Re: [prometheus-developers] Is this alerting architecture crazy?

Stuart Clark Sat, 20 Nov 2021 09:38:09 -0800

It sounds like you are planning on creating a fairly complex system that 
duplicates a reasonable amount of what Alertmanager already does. I'm presuming 
your diagram is a simplification and that the application is itself a cluster, 
so each instance would be querying each instance of Alertmanager? Would your 
storage be part of the clustering system (similar to Alertmanager) or another 
cluster of something like a relational database?

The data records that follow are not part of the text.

(** [x / b], a float by an int: the int is converted first; the
    converted divisor is [0.0] exactly when the int is 0. *)
Definition float_truediv_int (x : spec_float) (b : Z) : result spec_float :=
  (d <- float_of_int b ;;
   if b =? 0 then Raise ZeroDivisionError else Ok (div x d))%py.

(** What the C library contributes: [math.cos].  Of its values only
    [cos(+0) = 1], which the C standard fixes, is relied upon. *)
Record Libm : Type := {
  cos : spec_float -> spec_float;
  cos_zero : cos zero = one
}.

(** The four attributes the schedule reads. *)
Record Schedule : Type := {
  warmup_iters : Z;
  max_iters : Z;
  max_lr : spec_float;
  min_lr : spec_float
}.

Definition decay_ratio (s : Schedule) (iter : Z) : result spec_float :=
  int_truediv (iter - warmup_iters s) (max_iters s - warmup_iters s).

Definition _get_lr (libm : Libm) (s : Schedule) (iter : Z) : result spec_float :=
  if iter <? warmup_iters s then
    (x <- float_of_int (iter + 1) ;;
     float_truediv_int (mul (max_lr s) x) (warmup_iters s))%py
  else if iter >? max_iters s then
    Ok (min_lr s)
  else
    (ratio <- decay_ratio s iter ;;
     _ <- assert (SFleb zero ratio && SFleb ratio one) ;;
     let coeff := mul half (add one (cos libm (mul pi ratio))) in
     Ok (add (min_lr s) (mul coeff (sub (max_lr s) (min_lr s)))))%py.

(** The constructor's default schedule. *)
Definition defaults : Schedule := {|
  warmup_iters := 715;
  max_iters := 19073;
  max_lr := decimal 6 10000;
  min_lr := decimal 6 1000
|}.

(** The schedule of the specification's end-to-end scenario. *)
Definition scenario : Schedule := {|
  warmup_iters := 2;
  max_iters := 10;
  max_lr := decimal 1 10;
  min_lr := decimal 1 100
|}.



(** A cosine for running examples: right at zero, where the standard
    fixes it, and at [math.pi]; not a number elsewhere. *)
Definition table_cos (x : spec_float) : spec_float :=
  match x with
  | S754_zero _ => one
  | S754_finite false 7074237752028440 (-51) => SFopp one
  | _ => S754_nan
  end.

Definition table_libm : Libm := {| cos := table_cos; cos_zero := eq_refl |}.

End B64.


(** The boundary claim read in binary64: the rate at
    [iteration = warmup_iters] is [max_lr] itself. *)
Definition boundary_is_max_lr_b64 : Prop :=
  forall (libm : B64.Libm) (s : B64.Schedule),
    B64.warmup_iters s < B64.max_iters s ->
    B64._get_lr libm s (B64.warmup_iters s) = Ok (B64.max_lr s).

On 20 November 2021 11:28:30 GMT, Tony Di Nucci <[email protected]> wrote:
>There are other things I need to do as well, alert enrichment, complex 
>routing, etc.  which means that I think some additional system is needed 
>between AlertManager and the final destination in any case.
>
>The main question in my mind is really; are there reasons why I should 
>prefer to have AlertManager push to this new system over having this new 
>system pull?  
>
>My reasons for preferring a pull based architecture are:
>* Just by looking at the AlertRouter we can get a reasonable understanding 
>of overall health.  If alerts are pushed to the router then it alone can't 
>tell the difference between no alerts firing and it not receiving alerts 
>that have fired.
>* Backpressure is a natural property of the system.
>
>With this extra context, what do you think?
>
>On Saturday, November 20, 2021 at 11:08:58 AM UTC Tony Di Nucci wrote:
>
>> Thanks for the feedback.
>>
>> > What gives you the impression that the Alertmanager is "best effort"?

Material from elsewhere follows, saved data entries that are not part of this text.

(** * SavingsBondWizard: the SBW reader of [sbw_convert.py]

    A shallow embedding of the reader ([gb_doc_sbw_open], [read_sbw2],
    [read_sbw4], [gb_doc_bond_new], [gb_date_fmt]) and of the tabular
    writer ([GBDoc.to_csv]), together with the interpreter operations they
    call: binary file reads, [bytes] and [str] methods, [struct.unpack],
    [int], [float], [repr] of a float, UTF-8 decoding and the month
    arithmetic of [relativedelta]. *)

From Stdlib Require Import Strings.String Strings.Byte.
From Stdlib Require Import List ZArith NArith Lia Bool.
Import ListNotations.
Local Open Scope list_scope.

(** * Values of the interpreter *)

(** A [bytes] object is a list of bytes; a [str] object is the list of its
    Unicode code points. *)
Definition bytes := list byte.
Definition str := list N.

Definition b_lit (s : String.string) : bytes := String.list_byte_of_string s.
Definition s_lit (s : String.string) : str := map Byte.to_N (String.list_byte_of_string s).
Arguments b_lit s%_string.
Arguments s_lit s%_string.

(** The double quote, the comma and the line ends, as code points and as bytes. *)
Definition c_dquote : N := 34.
Definition c_comma : N := 44.
Definition c_cr : N := 13.
Definition c_lf : N := 10.
Definition b_dquote : byte := x22.
Definition b_lf : byte := x0a.

(** ** Generic sequence operations *)

Fixpoint list_eqb {A} (eqb : A -> A -> bool) (x y : list A) : bool :=
  match x, y with
  | [], [] => true
  | a :: x', b :: y' => eqb a b && list_eqb eqb x' y'
  | _, _ => false
  end.

(** [x.startswith(p)] *)
Fixpoint startswith {A} (eqb : A -> A -> bool) (x p : list A) : bool :=
  match p, x with
  | [], _ => true
  | b :: p', a :: x' => eqb a b && startswith eqb x' p'
  | _ :: _, [] => false
  end.

Fixpoint lstrip {A} (drop : A -> bool) (x : list A) : list A :=
  match x with
  | [] => []
  | a :: x' => if drop a then lstrip drop x' else x
  end.

Definition rstrip {A} (drop : A -> bool) (x : list A) : list A :=
  rev (lstrip drop (rev x)).

Definition strip {A} (drop : A -> bool) (x : list A) : list A :=
  rstrip drop (lstrip drop x).

Definition bytes_eqb : bytes -> bytes -> bool := list_eqb Byte.eqb.
Definition str_eqb : str -> str -> bool := list_eqb N.eqb.
Definition bytes_startswith : bytes -> bytes -> bool := startswith Byte.eqb.

(** [x in xs] for a list of [bytes] or of [str] *)
Definition bytes_in (x : bytes) (xs : list bytes) : bool := existsb (bytes_eqb x) xs.
Definition str_in (x : str) (xs : list str) : bool := existsb (str_eqb x) xs.

(** ** [bytes.strip()] and [str.strip()] *)

(** [bytes.strip()] removes ASCII whitespace: space, tab, line feed,
    vertical tab, form feed, carriage return. *)
Definition is_ascii_space (c : N) : bool :=
  ((9 <=? c) && (c <=? 13) || (c =? 32))%N.
(** Where [rfind] finds the character, the character is. *)
Lemma rfind_hits (c : ascii) (s : string) :
  0 <= rfind c s -> startswith c (from (Z.to_nat (rfind c s)) s) = true.
Proof.
  induction s as [|a r IH]; simpl; [lia|].
  destruct (0 <=? rfind c r) eqn:E.
  - apply Z.leb_le in E. intros _.
    replace (Z.to_nat (rfind c r + 1)) with (S (Z.to_nat (rfind c r))) by lia.
    simpl. exact (IH E).
  - destruct (Ascii.eqb a c) eqn:Ea; simpl; [now rewrite Ea|lia].
Qed.

Lemma percent_s_other (a : ascii) (r arg : string) :
  Ascii.eqb a "%" = false ->
  percent_s (String a r) arg =
    match percent_s r arg with
    | Some t => Some (String a t)
    | None => None
    end.
Proof.
  destruct a as [[] [] [] [] [] [] [] []]; intros H;
    try reflexivity; discriminate H.
Qed.

Lemma percent_s_none (fmt arg : string) :
  lacks "%" fmt = true -> percent_s fmt arg = None.
Proof.
  induction fmt as [|a r IH]; [reflexivity|].
  cbn [lacks]. intros H. apply andb_prop in H. destruct H as [Ha Hr].
  apply negb_true_iff in Ha.
  now rewrite (percent_s_other _ _ _ Ha), (IH Hr).
Qed.

Lemma percent_s_some (pre post arg : string) :
  lacks "%" pre = true ->
  percent_s (pre ++ "%s" ++ post) arg = Some (pre ++ arg ++ post).
Proof.
  change ("%s" ++ post) with (String "%" (String "s" post)).
  induction pre as [|a r IH]; [reflexivity|].
  cbn [lacks]. intros H. apply andb_prop in H. destruct H as [Ha Hr].
  apply negb_true_iff in Ha.
  change (String a r ++ String "%" (String "s" post))
    with (String a (r ++ String "%" (String "s" post))).
  now rewrite (percent_s_other _ _ _ Ha), (IH Hr).
Qed.

(** Joining a directory that does not end in a slash with a relative
    name puts one slash between them. *)
Lemma join_step_plain (d f : string) :
  is_empty d = false ->
  endswith sep d = false ->
  startswith sep f = false ->
  join_step d f = d ++ String sep f.
Proof. unfold join_step. now intros -> -> ->. Qed.

(** A file name [name.ext] splits at its last dot when its first
    character is not a dot. *)
Lemma splitext_name_ext (name ext : string) :
  name <> EmptyString ->
  startswith extsep name = false ->
  lacks sep name = true ->
  lacks sep ext = true ->
  lacks extsep ext = true ->
  splitext (name ++ String extsep ext) = (name, String extsep ext).
Proof.
  intros Hne Hdot Hsn Hse Hde. unfold splitext.
  assert (Hs : lacks sep (name ++ String extsep ext) = true).
  { rewrite lacks_app, Hsn. simpl. exact Hse. }
  rewrite (rfind_lacks _ _ Hs), (rfind_app_char _ _ _ Hde).
  replace (Z.to_nat (-1 + 1)) with 0%nat by lia.
  replace (Z.to_nat (Z.of_nat (String.length name) - (-1 + 1)))
    with (String.length name) by lia.
  rewrite Nat2Z.id.
  destruct name as [|a r]; [congruence|].
  simpl in Hdot.
  assert (Hgo : skip_leading_dots (String a r ++ String extsep ext) 0
                  (String.length (String a r)) = true).
  { simpl. unfold at_. simpl.
    replace (upto 0 (r ++ String extsep ext)) with EmptyString
      by (destruct (r ++ String extsep ext); reflexivity).
    unfold String.eqb. rewrite Hdot. reflexivity. }
  rewrite Hgo.
  replace (-1 <? Z.of_nat (String.length (String a r))) with true
    by (symmetry; apply Z.ltb_lt; lia).
  cbn [andb].
  now rewrite upto_app, from_app.
Qed.

End NamingFacts.

(* ------------------------------------------------------------------ *)
(** ** Further properties of the script *)

Module Extra.
Import PyStr PosixPath Layout Script Props.
Import StrFacts PathFacts NamingFacts GuardFacts.

(** *** More ways to read a trace *)

Definition prints : list Event -> list string :=
  pick (fun e => match e with
                 | EPrint line => Some line
                 | _ => None end).

Definition is_zoom (e : Event) : bool :=
  match e with EZoomOut _ => true | _ => false end.

Definition is_new_layout (e : Event) : bool :=
  match e with ENewLayout _ _ _ _ => true | _ => false end.

Definition is_import_of (module : string) (e : Event) : bool :=
  match e with EImport m => String.eqb m module | _ => false end.

Definition import_or_print (e : Event) : bool :=
  match e with EImport _ | EPrint _ => true | _ => false end.

(** Calls that write a file, check the layout or open the viewer. *)
Definition delivers (e : Event) : bool :=
  is_export e || is_check e || is_show e.

(** A second environment, with a later SiEPIC than [env_script]. *)
Definition env_newer : Env :=
  mkEnv "KLayout_GUI" [0; 6; 0]%N
        "EBeam_LukasChrostowski_MZI_1310.py"
        "/home/user/KLayout Python/EBeam_LukasChrostowski_MZI_1310.py"
        (mkDbu 1 1000) siepic_export_path 2.

(** *** The version guard *)

(** X1. The guard refuses exactly the releases whose major number is 0 and
    whose minor and patch numbers are below 5.4, numbers left out counting
    as zero: a run ends with the version exception for those and normally
    for all others. *)
Theorem guard_refuses_exactly (et : string) (env : Env) :
  outcome_with et env =
    if below_0_5_4 (SiEPIC_version env)
    then Raised version_error
    else Done tt.
Proof. rewrite outcome_with_eq, lt_min_version. reflexivity. Qed.

(** X2. A SiEPIC that is not older than one the script accepts is accepted
    too. *)
Theorem newer_version_passes (env env' : Env) :
  compatible env ->
  PkgVersion.lt (SiEPIC_version env') (SiEPIC_version env) = false ->
  compatible env' /\ outcome env' = Done tt.
Proof.
  unfold compatible. intros Hv Hle.
  assert (Hv' : PkgVersion.lt (SiEPIC_version env') min_version = false).
  { destruct (PkgVersion.lt (SiEPIC_version env') min_version) eqn:E;
      [|reflexivity].
    unfold PkgVersion.lt in *.
    rewrite (tuple_lt_le_trans _ _ _ Hle E) in Hv. discriminate. }
  split; [exact Hv'|].
  unfold outcome, run, script.
  change (outcome_with export_type env' = Done tt).
  now rewrite outcome_with_eq, Hv'.
Qed.

Lemma newer_version_passes_witness :
  compatible env_newer /\ outcome env_newer = Done tt.
Proof.
  apply (newer_version_passes env_script env_newer); reflexivity.
Defined.

(** *** Names and paths *)

(** X3. [splitext] cuts a path in two without losing a character, and the
    extension it cuts off is empty or begins with a dot; so the script's
    base name is its stem followed by such an extension. *)
Theorem splitext_rejoins (p : string) :
  fst (splitext p) ++ snd (splitext p) = p
  /\ (snd (splitext p) = EmptyString
      \/ startswith extsep (snd (splitext p)) = true).
Proof.
  unfold splitext.
  destruct (rfind sep p <? rfind extsep p) eqn:E; cbn [andb].
  - destruct (skip_leading_dots _ _ _); cbn [fst snd].
    + split; [apply upto_from|]. right. apply rfind_hits.
      apply Z.ltb_lt in E. pose proof (rfind_lower sep p). lia.
    + split; [apply append_empty_r|now left].
  - cbn [fst snd]. split; [apply append_empty_r|now left].
Qed.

>> Sorry, best-effort probably wasn't the right term to use.  I am aware of 
>> there being retries however these could still all fail and I'm thinking I 
>> wouldn't be made aware of the issue for potentially quite a long time.
>>
>> My understanding is that an 
>> *alertmanager_notification_requests_failed_total* counter will be 
>> incremented each time there is a failed send attempt however from this 
>> alone I can't tell the difference between a single alert that's 
>> consistently failing and a small number of alerts which are all failing.  I 
>> think this means that I've got to wait until 
>> *alertmanager_notifications_failed_total 
>> *is incremented before considering an alert to have failed (and this can 
>> take many minutes) and then a bit of exploration is needed to figure out 
>> which alert(s) failed.  Depending on the criticality of the alert it may be 
>> fine for it to take some minutes before we're made aware of a delivery 
>> problem, in other cases though it won't be.
>>
>> A couple of things I didn't really touch on originally which will also 
>> help explain where my head is:
>> * I have a requirement to be able to measure accurate latency per alert 
>> through the alerting pipeline, i.e. for each alert I need to know the 
>> amount of time it was known to AlertManager before it was successfully 
>> written to the destination.
>> * I have a requirement to be able to analyse historic alerts.
>>
>>
>>
>> On Saturday, November 20, 2021 at 10:33:12 AM UTC [email protected] wrote:
>>
>>> Also, the alertmanager does have an "even store", it's a shared state 
>>> between all instances.
>>>
>>> If you're interested in changing some of the behavior of the retry 
>>> mechanisms or how this works, feel free to open specific issues. You don't 
>>> need to build an entirely new system, we can add new features to the 
>>> existing Alertmanager clustering framework.
>>>
>>> On Sat, Nov 20, 2021 at 11:29 AM Ben Kochie <[email protected]> wrote:
>>>
>>>> What gives you the impression that the Alertmanager is "best effort"?
>>>>
>>>> The alertmanager provides a reasonably robust HA solution (gossip 
>>>> clustering). The only thing best-effort here is actually deduplication. 
>>>> The 
>>>> Alertmanager design is "at least once" delivery, so it's robust against 
>>>> network split-brain issues. So in the event of a failure, you may get 
>>>> duplicate alerts, not none.
>>>>
>>>> When it comes to delivery, the Alertmanager does have retries. If a 
>>>> connection to PagerDuty or other receivers has an issue, it will retry. 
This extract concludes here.